(** The reply of an answered request. *)
Record reply_ok (op context : Z) (p : Packet) : Prop := { ro_frame : Packet_valid p; ro_op : p_op p = op; ro_context : p_context p = context; ro_status : p_status p = 0 }.

Lemma FileError_parse_returns v : returns (fun _ => v = 0) (FileError_parse v).
Proof. destruct (FileError_parse v) as [[]|e|] eqn:E; [by apply FileError_parse_ok|done|]. unfold FileError_parse in E. repeat case_match; done. Qed.

Lemma Packet_decode_returns b : bytes_ok b -> returns Packet_valid (Packet_decode b).
Proof. intros Hb. pose proof (law_total _ _ _ Packet_laws b) as T. destruct (Packet_decode b) as [p|e|] eqn:E; [by eapply Packet_canonical|done|done]. Qed.

Lemma checked_reply_returns p op context : Packet_valid p -> returns (fun q => q = p /\ reply_ok op context p) (checked_reply p op context).
Proof.
  intros Hv. unfold checked_reply. destruct (_ || _) eqn:G; [done|]. bools. pose proof (FileError_parse_returns (p_status p)) as Hs. destruct (FileError_parse (p_status p)) as [[]|e|]; [|done|done]. by split.
Qed.

Lemma decoded_returns b op context : bytes_ok b -> returns (reply_ok op context) (let? r := Packet_decode b in checked_reply r op context).
Proof.
  intros Hb. pose proof (Packet_decode_returns b Hb) as Hd. destruct (Packet_decode b) as [p|e|]; [|done|done]. pose proof (checked_reply_returns p op context Hd) as Hc.
  destruct (checked_reply p op context) as [q|e|]; [|done|done]. by destruct Hc as [-> Hc].
Qed.

Lemma returns_map_err {A} F (f : FileError -> FileError) (r : outcome FileError A) : returns F r -> returns F (map_err f r).
Proof. by destruct r. Qed.

Lemma operation_exchange_speaks ops c p : p_op p ∈ ops -> speaks ops (operation_exchange c p) (reply_ok (p_op p) (sc_context c)).
Proof.
  intros Ho. unfold operation_exchange. eapply speaks_let; [by apply exchange_speaks|]. intros m Hm. apply speaks_answer, returns_map_err, decoded_returns, Hm.
Qed.

Lemma observation_speaks ops c p : p_op p ∈ ops -> speaks ops (observation c p) (reply_ok (p_op p) (sc_context c)).
Proof. intros Ho. unfold observation. eapply speaks_let; [by apply exchange_speaks|]. intros m Hm. by apply speaks_answer, decoded_returns. Qed.

Lemma request_speaks ops c p : p_op p ∈ ops -> speaks ops (request c p) (reply_ok (p_op p) (sc_context c)).
Proof.
  intros Ho. unfold request. eapply speaks_let; [by apply exchange_speaks|]. intros m Hm. apply speaks_answer. pose proof (Packet_decode_returns _ Hm) as Hd.
  destruct (Packet_decode _) as [r|e|]; cbn [map_err]; [|done|done]. destruct (_ || _) eqn:G; [done|]. bools. pose proof (FileError_parse_returns (p_status r)) as Hs.
  destruct (FileError_parse (p_status r)) as [[]|e|]; [|done|done]. by split.
Qed.

(** ** Nodes and paths *)
Lemma Metadata_decode_returns p : returns any (Metadata_decode p).
Proof. unfold Metadata_decode. by destruct (_ || _). Qed.

Lemma stat_speaks c id : speaks [OP_STAT] (stat c id) any.
Proof. unfold stat. eapply speaks_let; [apply request_speaks; by left|]. intros r _. apply speaks_answer, Metadata_decode_returns. Qed.

Lemma named_returns op id name : returns (fun p => p_op p = op) (named op id name).
Proof. unfold named. by destruct (_ || _). Qed.

Lemma lookup_name_speaks c parent name : speaks [OP_LOOKUP] (lookup_name c parent name) any.
Proof.
  unfold lookup_name. eapply speaks_let; [apply speaks_answer, named_returns|]. intros p Hp. eapply speaks_let; [apply request_speaks; rewrite Hp; by left|]. intros r _. apply speaks_answer, Metadata_decode_returns.
Qed.

Lemma create_speaks c parent name directory : speaks [OP_MKDIR; OP_CREATE] (create c parent name directory) any.
Proof.
  unfold create. eapply speaks_let; [apply speaks_answer, named_returns|]. intros p Hp. eapply speaks_let; [apply request_speaks; rewrite Hp; destruct directory; [by left|right; by left]|]. intros r _. apply speaks_answer, Metadata_decode_returns.
Qed.
Lemma stage_profile_served b w (Q : outcome FileError unit -> Session -> Prop) : service_ok (ss_service w) -> bytes_ok b ->
  (forall res w', still w w' -> service_ok (ss_service w') -> res <> Panic -> (res = Ok tt -> filled r b w') -> Q res w') ->
  wp (stage_profile c r b false) w Q.
Proof.
  intros Hok Hb HQ. unfold stage_profile. apply wp_let. cbn [wp answer]. destruct (Replacement_packet r (Z.of_nat (length b)) (sc_context c)) as [p|e|] eqn:Ep; [| |by unfold Replacement_packet in Ep; repeat case_match].
  2: { by apply HQ. }
  assert (Hsize : 0 <= Z.of_nat (length b) <= 1024). { unfold Replacement_packet in Ep. destruct (negb _); [done|]. destruct (Z.ltb_spec 1024 (Z.of_nat (length b))); [done|lia]. }
  destruct (opening_valid r _ _ p request_ok Hsize context_fits Ep) as (Hv & Ho & Hc & Hdec). cbn [fst].
  apply wp_let, wp_let, operation_exchange_served; [done|by rewrite same_context|intros e; by apply HQ|]. rewrite same_context by done. intros reply w1 res Hd Hok1 Hrv Hlearn.
  assert (S1 : still w w1) by (eapply still_step; [exact Hd|]; intros st now st'; apply staging_still; rewrite Ho; by left).
  destruct Hlearn as [[Hz ->]|(e & -> & _)]; [|by apply HQ]. cbn [wp answer]. pose proof (empty_ack_returns reply) as Ha. destruct (empty_ack reply) as [[]|e|]; [|by apply HQ|done].
  pose proof (open_filled r w p reply w1 Ho Hdec Hd Hok1 Hz) as Hf. destruct (chunks_from_spec (length b) 0 b Hb ltac:(lia)) as [Ec Hall].
  apply wp_try, (stage_chunks_served _ [] w1 _ Hf); [eapply list.Forall_impl; [exact Hall|]; cbn beta; intros x (H1 & H2 & H3 & H4); split; [done|]; split; [done|]; split; [unfold fits; lia|done]|].
  intros res w2 S2 Hok2 Hnp Hres. assert (S3 : still w w2) by (by etransitivity). destruct res as [[]|e|]; [| |done].
  - apply HQ; [done|done|done|]. intros _. specialize (Hres eq_refl). cbn [app] in Hres. unfold chunks in Hres. by rewrite Ec in Hres.
  - apply wp_then, operation_exchange_served; [done|apply bare_valid; try done; apply object_fits|intros e'; by apply HQ|].
    intros reply' w3 res Hd' Hok3 _ _. apply HQ; [|done|done|done]. etransitivity; [exact S3|]. eapply still_step; [exact Hd'|]. intros st now st'. apply staging_still. by right; right; left.
Qed.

● ● ● ●

— Your assignment —
Within the listing above, copy each line that has the string "Hres".

— Result below —
  intros res w2 S2 Hok2 Hnp Hres. assert (S3 : still w w2) by (by etransitivity). destruct res as [[]|e|]; [| |done].
  - apply HQ; [done|done|done|]. intros _. specialize (Hres eq_refl). cbn [app] in Hres. unfold chunks in Hres. by rewrite Ec in Hres.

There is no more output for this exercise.